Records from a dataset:
[Start of section]
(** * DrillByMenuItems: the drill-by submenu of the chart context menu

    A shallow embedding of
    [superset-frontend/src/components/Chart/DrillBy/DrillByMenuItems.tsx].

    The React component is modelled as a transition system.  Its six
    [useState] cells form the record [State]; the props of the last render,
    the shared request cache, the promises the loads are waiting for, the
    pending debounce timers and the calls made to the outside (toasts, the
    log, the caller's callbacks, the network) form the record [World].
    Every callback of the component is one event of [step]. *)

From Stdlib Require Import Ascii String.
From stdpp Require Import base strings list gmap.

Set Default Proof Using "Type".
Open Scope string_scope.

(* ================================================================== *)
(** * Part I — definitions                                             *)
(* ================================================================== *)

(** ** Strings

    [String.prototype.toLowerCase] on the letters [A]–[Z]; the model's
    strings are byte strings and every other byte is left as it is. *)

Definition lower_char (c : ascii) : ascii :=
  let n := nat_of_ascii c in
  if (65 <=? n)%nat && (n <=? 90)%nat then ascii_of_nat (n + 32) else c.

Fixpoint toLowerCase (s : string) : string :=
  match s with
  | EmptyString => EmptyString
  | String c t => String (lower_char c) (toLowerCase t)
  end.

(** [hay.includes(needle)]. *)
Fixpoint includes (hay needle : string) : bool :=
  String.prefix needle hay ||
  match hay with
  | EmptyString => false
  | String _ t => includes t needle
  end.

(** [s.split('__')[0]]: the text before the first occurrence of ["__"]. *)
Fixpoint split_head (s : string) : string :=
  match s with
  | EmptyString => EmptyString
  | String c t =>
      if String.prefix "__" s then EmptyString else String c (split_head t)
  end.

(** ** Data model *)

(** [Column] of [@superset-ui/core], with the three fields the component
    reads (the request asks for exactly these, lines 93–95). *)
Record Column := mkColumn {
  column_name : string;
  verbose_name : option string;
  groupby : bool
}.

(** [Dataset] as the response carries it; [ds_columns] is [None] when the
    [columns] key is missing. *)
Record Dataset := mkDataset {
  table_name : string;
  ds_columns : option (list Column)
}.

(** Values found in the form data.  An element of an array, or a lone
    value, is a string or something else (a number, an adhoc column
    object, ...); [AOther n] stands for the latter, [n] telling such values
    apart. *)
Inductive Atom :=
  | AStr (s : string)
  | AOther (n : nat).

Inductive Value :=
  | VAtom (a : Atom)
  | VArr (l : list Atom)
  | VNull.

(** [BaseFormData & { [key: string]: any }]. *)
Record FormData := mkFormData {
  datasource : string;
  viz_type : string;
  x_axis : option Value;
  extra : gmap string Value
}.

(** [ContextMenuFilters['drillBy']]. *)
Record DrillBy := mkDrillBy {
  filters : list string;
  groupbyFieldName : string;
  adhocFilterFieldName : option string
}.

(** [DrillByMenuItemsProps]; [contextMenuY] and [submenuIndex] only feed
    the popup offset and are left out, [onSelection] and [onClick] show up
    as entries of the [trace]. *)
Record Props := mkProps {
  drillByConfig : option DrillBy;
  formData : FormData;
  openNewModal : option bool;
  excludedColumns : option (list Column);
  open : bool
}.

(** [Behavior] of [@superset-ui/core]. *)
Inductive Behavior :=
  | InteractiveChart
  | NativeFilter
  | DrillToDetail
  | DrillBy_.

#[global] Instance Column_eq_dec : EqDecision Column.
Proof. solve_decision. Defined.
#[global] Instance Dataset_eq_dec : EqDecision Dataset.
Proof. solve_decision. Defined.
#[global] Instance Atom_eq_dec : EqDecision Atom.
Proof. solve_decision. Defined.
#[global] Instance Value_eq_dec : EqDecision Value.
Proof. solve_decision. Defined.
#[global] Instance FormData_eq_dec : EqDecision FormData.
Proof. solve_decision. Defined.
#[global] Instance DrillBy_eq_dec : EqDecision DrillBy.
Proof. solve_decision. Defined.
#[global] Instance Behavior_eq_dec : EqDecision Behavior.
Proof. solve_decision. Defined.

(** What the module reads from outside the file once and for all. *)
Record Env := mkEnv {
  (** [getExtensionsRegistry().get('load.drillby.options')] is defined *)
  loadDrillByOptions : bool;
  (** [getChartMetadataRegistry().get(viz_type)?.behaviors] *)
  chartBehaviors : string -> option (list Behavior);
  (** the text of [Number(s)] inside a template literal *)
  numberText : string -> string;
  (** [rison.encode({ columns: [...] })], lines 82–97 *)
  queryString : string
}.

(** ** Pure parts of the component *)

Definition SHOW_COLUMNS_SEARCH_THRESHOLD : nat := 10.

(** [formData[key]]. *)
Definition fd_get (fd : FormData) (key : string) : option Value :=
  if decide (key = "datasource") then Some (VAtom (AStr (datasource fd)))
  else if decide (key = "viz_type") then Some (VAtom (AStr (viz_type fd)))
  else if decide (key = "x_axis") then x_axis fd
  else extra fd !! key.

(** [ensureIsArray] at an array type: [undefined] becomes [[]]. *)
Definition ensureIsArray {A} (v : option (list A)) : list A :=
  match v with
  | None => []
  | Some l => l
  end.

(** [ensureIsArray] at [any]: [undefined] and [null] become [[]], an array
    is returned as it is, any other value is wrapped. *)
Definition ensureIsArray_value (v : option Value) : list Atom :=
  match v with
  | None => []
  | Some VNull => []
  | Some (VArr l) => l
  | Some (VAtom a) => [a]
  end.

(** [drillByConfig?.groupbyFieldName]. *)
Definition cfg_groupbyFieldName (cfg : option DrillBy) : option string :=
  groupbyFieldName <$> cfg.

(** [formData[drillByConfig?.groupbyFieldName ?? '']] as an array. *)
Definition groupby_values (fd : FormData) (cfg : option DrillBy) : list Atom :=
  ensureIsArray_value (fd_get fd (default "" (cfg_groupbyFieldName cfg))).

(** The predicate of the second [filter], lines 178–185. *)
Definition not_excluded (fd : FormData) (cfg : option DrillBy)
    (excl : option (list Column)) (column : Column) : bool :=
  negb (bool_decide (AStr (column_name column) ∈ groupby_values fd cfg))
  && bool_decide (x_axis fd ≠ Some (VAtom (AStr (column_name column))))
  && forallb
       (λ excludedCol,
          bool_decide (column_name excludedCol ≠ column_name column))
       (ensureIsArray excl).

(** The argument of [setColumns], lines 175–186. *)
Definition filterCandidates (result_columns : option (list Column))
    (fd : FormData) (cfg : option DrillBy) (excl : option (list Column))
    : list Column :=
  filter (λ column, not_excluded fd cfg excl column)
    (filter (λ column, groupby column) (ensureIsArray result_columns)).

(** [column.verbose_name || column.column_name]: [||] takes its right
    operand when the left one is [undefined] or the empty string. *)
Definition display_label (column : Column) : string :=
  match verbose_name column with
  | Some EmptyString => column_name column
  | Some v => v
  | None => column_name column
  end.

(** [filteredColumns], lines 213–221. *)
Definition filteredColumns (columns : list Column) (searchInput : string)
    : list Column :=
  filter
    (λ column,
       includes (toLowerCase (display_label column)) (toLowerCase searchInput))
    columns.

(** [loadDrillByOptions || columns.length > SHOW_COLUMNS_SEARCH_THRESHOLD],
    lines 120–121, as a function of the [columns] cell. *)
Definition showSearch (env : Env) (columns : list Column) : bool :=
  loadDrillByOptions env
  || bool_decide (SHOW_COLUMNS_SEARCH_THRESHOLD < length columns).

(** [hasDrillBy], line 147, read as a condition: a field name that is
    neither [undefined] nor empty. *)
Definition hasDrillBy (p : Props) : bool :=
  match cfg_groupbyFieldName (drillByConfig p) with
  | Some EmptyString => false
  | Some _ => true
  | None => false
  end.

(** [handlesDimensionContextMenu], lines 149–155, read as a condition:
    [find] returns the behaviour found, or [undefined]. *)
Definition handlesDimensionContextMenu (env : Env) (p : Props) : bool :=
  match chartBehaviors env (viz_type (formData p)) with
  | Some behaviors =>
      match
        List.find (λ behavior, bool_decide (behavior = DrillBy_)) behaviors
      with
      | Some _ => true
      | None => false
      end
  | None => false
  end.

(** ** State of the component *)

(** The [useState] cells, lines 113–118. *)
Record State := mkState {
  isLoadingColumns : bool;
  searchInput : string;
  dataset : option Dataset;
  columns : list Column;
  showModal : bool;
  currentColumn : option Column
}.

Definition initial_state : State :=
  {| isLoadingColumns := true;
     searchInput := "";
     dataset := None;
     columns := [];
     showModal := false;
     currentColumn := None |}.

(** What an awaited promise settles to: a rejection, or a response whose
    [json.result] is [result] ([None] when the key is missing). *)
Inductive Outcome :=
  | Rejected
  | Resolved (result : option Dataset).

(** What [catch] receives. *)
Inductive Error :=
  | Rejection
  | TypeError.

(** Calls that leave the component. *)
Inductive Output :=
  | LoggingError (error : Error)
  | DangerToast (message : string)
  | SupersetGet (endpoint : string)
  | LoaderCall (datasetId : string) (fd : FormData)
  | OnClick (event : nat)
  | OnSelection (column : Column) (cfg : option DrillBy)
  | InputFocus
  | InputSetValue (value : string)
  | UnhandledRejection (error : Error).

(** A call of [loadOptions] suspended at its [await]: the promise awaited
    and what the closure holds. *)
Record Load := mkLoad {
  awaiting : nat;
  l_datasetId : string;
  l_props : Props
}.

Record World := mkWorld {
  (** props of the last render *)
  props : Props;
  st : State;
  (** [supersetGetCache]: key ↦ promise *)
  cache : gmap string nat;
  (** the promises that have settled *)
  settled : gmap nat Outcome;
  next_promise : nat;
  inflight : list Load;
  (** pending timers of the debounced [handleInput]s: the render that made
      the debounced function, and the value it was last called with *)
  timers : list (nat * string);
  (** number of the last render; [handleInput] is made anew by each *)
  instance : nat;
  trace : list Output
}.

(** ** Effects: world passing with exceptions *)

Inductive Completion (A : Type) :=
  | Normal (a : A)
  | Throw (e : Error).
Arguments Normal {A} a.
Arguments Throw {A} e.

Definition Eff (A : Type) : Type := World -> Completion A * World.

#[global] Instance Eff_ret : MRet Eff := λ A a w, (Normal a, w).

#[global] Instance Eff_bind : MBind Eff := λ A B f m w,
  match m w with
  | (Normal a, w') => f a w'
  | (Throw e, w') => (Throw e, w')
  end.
[End of section]
PROBLEM TO SOLVE: Word for word, restate only the lines from the one containing "instance : nat;" through the last line of the entries, with both ends kept.

ANSWER AREA:
  instance : nat;
  trace : list Output
}.

(** ** Effects: world passing with exceptions *)

Inductive Completion (A : Type) :=
  | Normal (a : A)
  | Throw (e : Error).
Arguments Normal {A} a.
Arguments Throw {A} e.

Definition Eff (A : Type) : Type := World -> Completion A * World.

#[global] Instance Eff_ret : MRet Eff := λ A a w, (Normal a, w).

#[global] Instance Eff_bind : MBind Eff := λ A B f m w,
  match m w with
  | (Normal a, w') => f a w'
  | (Throw e, w') => (Throw e, w')
  end.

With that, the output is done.